A network access control list (ACL) is an optional layer of security for your VPC for controlling traffic in and out of one or more subnets.

NACLs

Select any of the subnets, and scroll down to the Network ACL tab to look at the default NACL rules. Rules are evaluated in order from lowest to highest. If the traffic doesn’t match any rules, the * rule is applied, and the traffic is denied. Default NACLs allow all inbound and outbound traffic, as shown below, unless customized.

NACLs

Create a new Network ACL for workload subnets in VPC A

  1. On the VPC Dashboard click on Network ACLs

  2. Click Create network ACL

    NACL Dashboard

  3. In the Network ACL settings screen

    • Enter a name of VPC A Workload Subnets NACL
    • Select VPC A from the dropdown
    • Click Create network ACL

    Create Workload Subnets NACL

    The result will be a new NACL for VPC A alongside the default NACL created when the VPC was created.

  4. In the resulting Network ACLs screen

    • Select the checkbox for VPC A Workload Subnets NACL
    • Scroll down to the Subnet associations tab
    • Click Edit subnet associations

    Edit NACL Associations

  5. In the Edit subnet associations screen

    • Select all four VPC A subnets to associate them with the NACL
    • Click Save changes.

    Select Subnets

    The NACL should now be associated with four subnets on the following screen but because NACLs are created with only a DENY rule for inbound and outbound we will now change the default NACL rules to allow all traffic in both directions.

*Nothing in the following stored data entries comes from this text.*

Lemma visit_one ix q s s' nb key : one_within key s → visit ix q 1 s nb = Some s' → one_within key s'.
Proof.
  intros (x & Hx & Hk). unfold visit. case_bool_decide; [intros [= <-]; by exists x|].
  destruct (dist ix q nb) as [d|]; [|done]. cbn [mbind option_bind]. rewrite Hx. destruct (_ || _).
  - unfold push_far. cbn [push_by]. intros [= <-]. unfold one_within. cbn [found].
    destruct (nearer x (mkScored d nb)) eqn:E; cbn; [by exists x|]. eexists. split; [done|]. cbn.
    assert (¬ before x (mkScored d nb)) as Hb by (rewrite <- nearer_before, E; done). unfold before in Hb. cbn in Hb. lia.
  - intros [= <-]. by exists x.
Qed.

Lemma visit_all_one ix q nbs s s' key : one_within key s → visit_all ix q 1 s nbs = Some s' → one_within key s'.
Proof.
  revert s. induction nbs as [|nb nbs IH]; intros s Hs; cbn [visit_all]; [by intros [= <-]|].
  destruct (visit ix q 1 s nb) as [s1|] eqn:E; [|done]. cbn [mbind option_bind]. apply IH. by eapply visit_one.
Qed.

Lemma search_go_one ix q fuel lvl s r key : one_within key s → search_go ix q 1 fuel lvl s = Some r →
  ∃ x, r = [x] ∧ total_key (s_dist x) ≤ key.
Proof.
  revert s. induction fuel as [|fuel IH]; intros s Hs; [done|]. cbn [search_go]. destruct (candidates s) as [|c cs].
  { intros [= <-]. exact Hs. }
  destruct (_ && _); [intros [= <-]; exact Hs|]. destruct (neighbors ix (s_idx c) lvl) as [nbs|]; [|done]. cbn [mbind option_bind].
  destruct (visit_all ix q 1 _ nbs) as [s1|] eqn:E; [|done]. cbn [mbind option_bind]. apply IH.
  by eapply (visit_all_one _ _ _ (mkSearch (visited s) cs (found s))).
Qed.

Lemma search_layer_one ix q ep lvl r : edges_ok ix → in_range ix ep → search_layer ix q 1 ep lvl = Some r →
  ∃ x, r = [x] ∧ rtc (edge ix lvl) ep (s_idx x) ∧ not_farther ix q (s_idx x) ep.
Proof.
  intros He Hep E. destruct (search_layer_total ix q 1 He ep lvl Hep) as (r' & E' & Hok & _). rewrite E in E'. injection E' as <-.
  revert E. unfold search_layer. destruct (dist_in_range ix q ep Hep) as [d Hd]. rewrite Hd. cbn [mbind option_bind].
  destruct (search_go _ _ _ _ _ _) as [r'|] eqn:E; [|done]. cbn [mbind option_bind]. intros [= <-].
  assert (one_within (total_key d) (mkSearch {[ep]} [mkScored d ep] [mkScored d ep])) as Hone by (by eexists).
  pose proof (search_go_reach _ _ _ _ _ _ _ ep He (start_inv ix q 1 He ep d Hep Hd) ltac:(cbn; intros i ->%elem_of_singleton; done) E) as Hr.
  destruct (search_go_one _ _ _ _ _ _ _ Hone E) as (x & -> & Hk). exists x. split_and!; [done|apply Hr; set_solver|].
  cbn in Hok. apply Forall_inv in Hok as [_ Hx]. by eexists _, _.
Qed.

Lemma descend_descends ix q l ep ep' : edges_ok ix → in_range ix ep → descend ix q 0 l ep = Some ep' → descends ix q l ep ep'.
Proof.
  intros He. revert ep. induction l as [|l IH]; intros ep Hep; cbn [descend]; [intros [= <-]; constructor|].
  rewrite (proj2 (Nat.ltb_lt 0 (S l))) by lia.
  destruct (search_layer_total ix q 1 He ep (S l) Hep) as (r & E & Hok & _). rewrite E. cbn [mbind option_bind].
  destruct (search_layer_one _ _ _ _ _ He Hep E) as (x & -> & Hr & Hn). cbn [step_to]. intros Hd.
  econstructor; [exact Hr|exact Hn|]. apply IH; [|done]. by apply Forall_inv in Hok as [? _].
Qed.

Lemma search_unfold ix q k ef entry : edges_ok ix → vx_entry ix = Some entry → in_range ix entry → 0 < k →
  ∃ ep r, (descend ix q 0 (max_level ix) entry = Some ep ∧ in_range ix ep) ∧
    search_layer ix q (search_width ix k ef) ep 0 = Some r ∧
    Forall (scored_ok ix q) r ∧ NoDup (s_idx <$> r) ∧ StronglySorted before r ∧
    search ix q k ef = Some (take (Z.to_nat k) (omap (present_of ix) r)).
Proof.
  intros He Hen Hin Hk. unfold search. rewrite Hen, (proj2 (Z.eqb_neq k 0)) by lia.
  destruct (descend_total ix q 0 (max_level ix) entry He Hin) as (ep & Ed & Hep). rewrite Ed. cbn [mbind option_bind].
  destruct (search_layer_total ix q (search_width ix k ef) He ep 0 Hep) as (r & E & H1 & H2 & H3 & _).
  rewrite E. cbn [mbind option_bind]. exists ep, r. split_and!; try done. apply collect_take.
  eapply Forall_impl; [exact H1|]. by intros ? [].
Qed.

(** ** Linking *)

Lemma set_layer_lookup lvl l ls k :
  default [] (set_layer lvl l ls !! k) = if decide (k = lvl) then l else default [] (ls !! k).
Proof.
  revert ls k. induction lvl as [|lvl IH]; intros [|x ls] [|k]; try done.
  - change (default [] (set_layer lvl l [] !! k) = if decide (S k = S lvl) then l else []). rewrite IH.
    by repeat case_decide; try lia.
  - change (default [] (set_layer lvl l ls !! k) = if decide (S k = S lvl) then l else default [] (ls !! k)). rewrite IH.
    by repeat case_decide; try lia.
Qed.

(** Only edges differ. *)
Definition same_point (a b : Node) : Prop :=
  n_vid a = n_vid b ∧ n_vector a = n_vector b ∧ n_removed a = n_removed b ∧ n_dead a = n_dead b.
Definition relinked (ix0 ix : VectorIndex) : Prop :=
  ix = with_nodes (vx_nodes ix) ix0 ∧ Forall2 same_point (vx_nodes ix0) (vx_nodes ix).

#[export] Instance relinked_preorder : PreOrder relinked.
Proof.
  split.
  - intros ix. split; [by destruct ix|]. by apply Forall_Forall2_diag, Forall_true.
  - intros a b c [H1 H2] [H3 H4]. split; [rewrite H3, H1; by destruct a|].
    revert H2 H4. generalize (vx_nodes a), (vx_nodes b), (vx_nodes c). clear. intros la lb lc H. revert lc.
    induction H as [|x y la lb Hxy _ IH]; intros lc H; inversion H as [|? z ? lz Hyz Hl]; subst; constructor; [|auto].
    unfold same_point in *. intuition congruence.
Qed.

Lemma relinked_length ix0 ix : relinked ix0 ix → length (vx_nodes ix) = length (vx_nodes ix0).
Proof. intros [_ H]. symmetry. by eapply Forall2_length. Qed.

Lemma relinked_set ix a n ls : vx_nodes ix !! a = Some n →
  relinked ix (with_nodes (<[a := with_neighbors ls n]> (vx_nodes ix)) ix).
Proof.
  intros Hn. split; [done|]. cbn. rewrite <- (list_insert_id (vx_nodes ix) a n Hn) at 1.
  apply Forall2_insert; [|done]. by apply Forall_Forall2_diag, Forall_true.
Qed.

(** The graph with the degree of node [i] in layer [l] bounded by [B i l]. *)
Record graph_ok (B : nat → nat → Z) (ix : VectorIndex) : Prop := {
  go_edges : edges_ok ix;
  go_degree i n l : vx_nodes ix !! i = Some n →
    NoDup (level_list n l) ∧ i ∉ level_list n l ∧ zlen (level_list n l) ≤ B i l
}.

Definition upd (B : nat → nat → Z) (a lvl : nat) (c : Z) : nat → nat → Z :=
  λ i l, if decide (i = a ∧ l = lvl) then c else B i l.

Lemma graph_mono B B' ix : graph_ok B ix → (∀ i l, B i l ≤ B' i l) → graph_ok B' ix.
Proof.
  intros [H1 H2] H. split; [done|]. intros i n l Hn. destruct (H2 i n l Hn) as (? & ? & ?). specialize (H i l).
  split_and!; [done|done|lia].
Qed.

Lemma set_list_ok B ix a n lvl l c : graph_ok B ix → vx_nodes ix !! a = Some n →
  Forall (in_range ix) l → NoDup l → a ∉ l → zlen l ≤ c →
  graph_ok (upd B a lvl c) (with_nodes (<[a := with_neighbors (set_layer lvl l (n_neighbors n)) n]> (vx_nodes ix)) ix).
Proof.
  intros [He Hd] Hn Hl Hnd Ha Hc. set (ix' := with_nodes _ _).
  assert (∀ i, in_range ix' i ↔ in_range ix i) as Hr by (intros i; unfold in_range, ix'; cbn; by rewrite length_insert).
  assert (∀ i n' k, vx_nodes ix' !! i = Some n' → (i = a ∧ k = lvl ∧ level_list n' k = l) ∨
    ¬ (i = a ∧ k = lvl) ∧ ∃ m, vx_nodes ix !! i = Some m ∧ level_list n' k = level_list m k) as Hcase.
  { intros i n' k. unfold ix'. cbn. intros [(<- & <- & _)|[Hne Hi]]%list_lookup_insert_Some.
    - unfold level_list. cbn. rewrite set_layer_lookup. case_decide; [by left|]. right. split; [naive_solver|eauto].
    - right. split; [naive_solver|eauto]. }
  split.
  - intros i n' k Hi. destruct (Hcase i n' k Hi) as [(_ & _ & ->)|(_ & m & Hm & ->)].
    + eapply Forall_impl; [exact Hl|]. intros j. by apply Hr.
    + eapply Forall_impl; [by eapply He|]. intros j. by apply Hr.
  - intros i n' k Hi. unfold upd. destruct (Hcase i n' k Hi) as [(-> & -> & ->)|(Hne & m & Hm & ->)].
    + rewrite decide_True by done. done.
    + rewrite decide_False by done. by apply Hd.
Qed.

Lemma connect_ok B ix a b lvl : graph_ok B ix → in_range ix a → in_range ix b →
  ∃ ix', connect ix a b lvl = Some ix' ∧ relinked ix ix' ∧
    graph_ok (if (a =? b)%nat then B else upd B a lvl (B a lvl + 1)) ix'.
Proof.
  intros HB Ha Hb. unfold connect. destruct (Nat.eqb_spec a b) as [->|Hab]; [by eexists|].
  destruct (lookup_lt_is_Some_2 _ _ Ha) as [n Hn]. rewrite Hn. cbn [mbind option_bind]. eexists. split; [reflexivity|].
  split; [by apply relinked_set|]. pose proof (go_edges _ _ HB a n lvl Hn) as Hed.
  destruct (go_degree _ _ HB a n lvl Hn) as (Hnd & Hself & Hdeg). case_bool_decide as Hin; apply set_list_ok; try done.
  - lia.
  - apply Forall_app. split; [done|by constructor].
  - apply NoDup_app. split; [done|]. split; [|apply NoDup_singleton]. by intros x Hx ->%list_elem_of_singleton.
  - intros [H| ->%list_elem_of_singleton]%elem_of_app; done.
  - rewrite zlen_app, zlen_cons, zlen_nil. lia.
Qed.

Lemma score_all_total ix av l : Forall (in_range ix) l →
  ∃ r, score_all ix av l = Some r ∧ s_idx <$> r = l.
Proof.
  induction 1 as [|i l Hi _ (r & E & IH)]; [by eexists|]. destruct (dist_in_range ix av i Hi) as [d Hd].
  unfold score_all in *. cbn [mapM]. rewrite Hd. cbn [mbind option_bind]. rewrite E. cbn [mbind option_bind].
  eexists. split; [reflexivity|]. cbn. by rewrite IH.
Qed.

Lemma prune_ok B ix a lvl m : graph_ok B ix → in_range ix a → 0 ≤ m →
  ∃ ix', prune ix a lvl m = Some ix' ∧ relinked ix ix' ∧ graph_ok (upd B a lvl (Z.min m (B a lvl))) ix'.
Proof.
  intros HB Ha Hm. unfold prune. destruct (lookup_lt_is_Some_2 _ _ Ha) as [n Hn]. rewrite Hn. cbn [mbind option_bind].
  pose proof (go_edges _ _ HB a n lvl Hn) as Hed. destruct (go_degree _ _ HB a n lvl Hn) as (Hnd & Hself & Hdeg).
  destruct (Z.leb_spec (zlen (level_list n lvl)) m) as [Hle|Hgt].
  - eexists. split; [reflexivity|]. split; [done|]. destruct HB as [H1 H2]. split; [done|]. intros i n' l Hi.
    unfold upd. case_decide as E; [|by apply H2]. destruct E as [-> ->]. rewrite Hn in Hi. injection Hi as <-.
    split_and!; [done|done|lia].
  - destruct (score_all_total ix (n_vector n) _ Hed) as (r & -> & Er). cbn [mbind option_bind].
    eexists. split; [reflexivity|]. split; [by apply relinked_set|].
    assert (s_idx <$> sort_scored r ≡ₚ level_list n lvl) as Hperm by (by rewrite sort_scored_perm, Er).
    assert (s_idx <$> take (Z.to_nat m) (sort_scored r) ⊆ level_list n lvl) as Hsub.
    { rewrite <- Hperm, fmap_take. intros i Hi. apply elem_of_take in Hi as (j & Hj & _). by eapply list_elem_of_lookup_2. }
    apply set_list_ok; try done.
    + rewrite Forall_forall in Hed |- *. intros i Hi. by apply Hed, Hsub.
    + assert (NoDup (s_idx <$> sort_scored r)) as H by (by rewrite Hperm).
      rewrite fmap_take. rewrite <- (take_drop (Z.to_nat m)) in H. by apply NoDup_app in H as [H _].
    + intros Hi. by apply Hself, Hsub.
    + unfold zlen in *. rewrite length_fmap, length_take.
      pose proof (Permutation_length Hperm) as Hl. rewrite length_fmap in Hl. lia.
Qed.

Lemma relinked_range ix0 ix i : relinked ix0 ix → in_range ix i ↔ in_range ix0 i.
Proof. intros H. unfold in_range. by rewrite (relinked_length _ _ H). Qed.

Lemma relinked_cap ix0 ix lvl : relinked ix0 ix → degree_cap ix lvl = degree_cap ix0 lvl.
Proof. intros [-> _]. done. Qed.

Lemma link_found_ok idx lvl m l B ix : graph_ok B ix → in_range ix idx → 0 ≤ m →
  Forall (λ s, in_range ix (s_idx s)) l → (∀ s, s ≠ idx → B s lvl = m) → 0 ≤ B idx lvl →
  ∃ ix', link_found idx lvl m l ix = Some ix' ∧ relinked ix ix' ∧ graph_ok (upd B idx lvl (B idx lvl + zlen l)) ix'.
Proof.
  intros HB Hidx Hm Hl. revert B ix HB Hidx Hl. induction l as [|s l IH]; intros B ix HB Hidx Hl HBm HB0.
  { eexists. split; [reflexivity|]. split; [done|]. eapply graph_mono; [exact HB|]. intros i k. unfold upd.
    case_decide as E; [|done]. destruct E as [-> ->]. rewrite zlen_nil. lia. }
  inversion Hl as [|?? Hs Hl']; subst. cbn [link_found].
  destruct (connect_ok B ix idx (s_idx s) lvl HB Hidx Hs) as (ix1 & -> & R1 & H1). cbn [mbind option_bind].
  destruct (connect_ok _ ix1 (s_idx s) idx lvl H1) as (ix2 & -> & R2 & H2); [by apply (relinked_range ix)..|].
  cbn [mbind option_bind]. assert (relinked ix ix2) as R02 by (by trans ix1).
  destruct (prune_ok _ ix2 (s_idx s) lvl m H2) as (ix3 & -> & R3 & H3); [by apply (relinked_range ix)|done|].
  cbn [mbind option_bind]. assert (relinked ix ix3) as R03 by (by trans ix2).
  destruct (IH (upd B idx lvl (B idx lvl + 1)) ix3) as (ix4 & -> & R4 & H4).
  - eapply graph_mono; [exact H3|]. intros i k. specialize (HBm (s_idx s)).
    destruct (Nat.eqb_spec idx (s_idx s)) as [E|Hne], (Nat.eqb_spec (s_idx s) idx) as [E'|Hne']; try lia.
    + unfold upd. repeat case_decide; destruct_and?; subst; lia.
    + unfold upd. repeat case_decide; destruct_and?; subst; try lia; try naive_solver lia.
  - by apply (relinked_range ix).
  - eapply Forall_impl; [exact Hl'|]. intros x. by apply (relinked_range ix).
  - intros i Hi. unfold upd. rewrite decide_False by naive_solver. by apply HBm.
  - unfold upd. rewrite decide_True by done. lia.
  - exists ix4. split; [done|]. split; [by trans ix3|]. eapply graph_mono; [exact H4|]. intros i k. unfold upd.
    repeat case_decide; destruct_and?; subst; try lia; try naive_solver. rewrite zlen_cons. lia.
Qed.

  6. In the Network ACLs screen

    • Select the check box for VPC A Workload Subnets NACL for VPC A
    • Scroll down and select the Inbound Rules tab below
    • Notice that we have only DENY all rule
    • Click Edit inbound rules

    Edit Rules

  7. In Edit inbound rules screen

    • Click Add new rule
    • Input 100 in Rule number
    • Choose All traffic in Type
    • Leave Source as 0.0.0.0/0
    • Click Save changes

    Save Changes

  8. In the resulting screen you should have a success banner and a new Allow rule under the Inbound rules tab:

    Success Screen

    Now follow the same steps described above for Inbound, but work on Outbound Rules tab of NACLs

  9. On the Outbound Rules tab

    • Note that we have only DENY all rule
    • Click Edit outbound rules

    Outbound Rules

  10. In the Edit outbound rules screen

    • Click Add new rule
    • Input 100 in Rule number
    • Choose All traffic in Type
    • Leave Destination as 0.0.0.0/0
    • Click Save changes

    Edit Outbound Rules

  11. On the resulting screen check that the rule has been added under the Outbound rules tab

Save Changes

Important

Allowing all traffic in and out of your subnets is not a good security posture. You can use NACLs to set broad rules and/or DENY rules, and then use Security Groups to create fine grained rules. For example, you can deny traffic from specific IPs with NACLs but not with Security Groups.

We will explore Network ACLs and Security Groups more in the Basic Security section.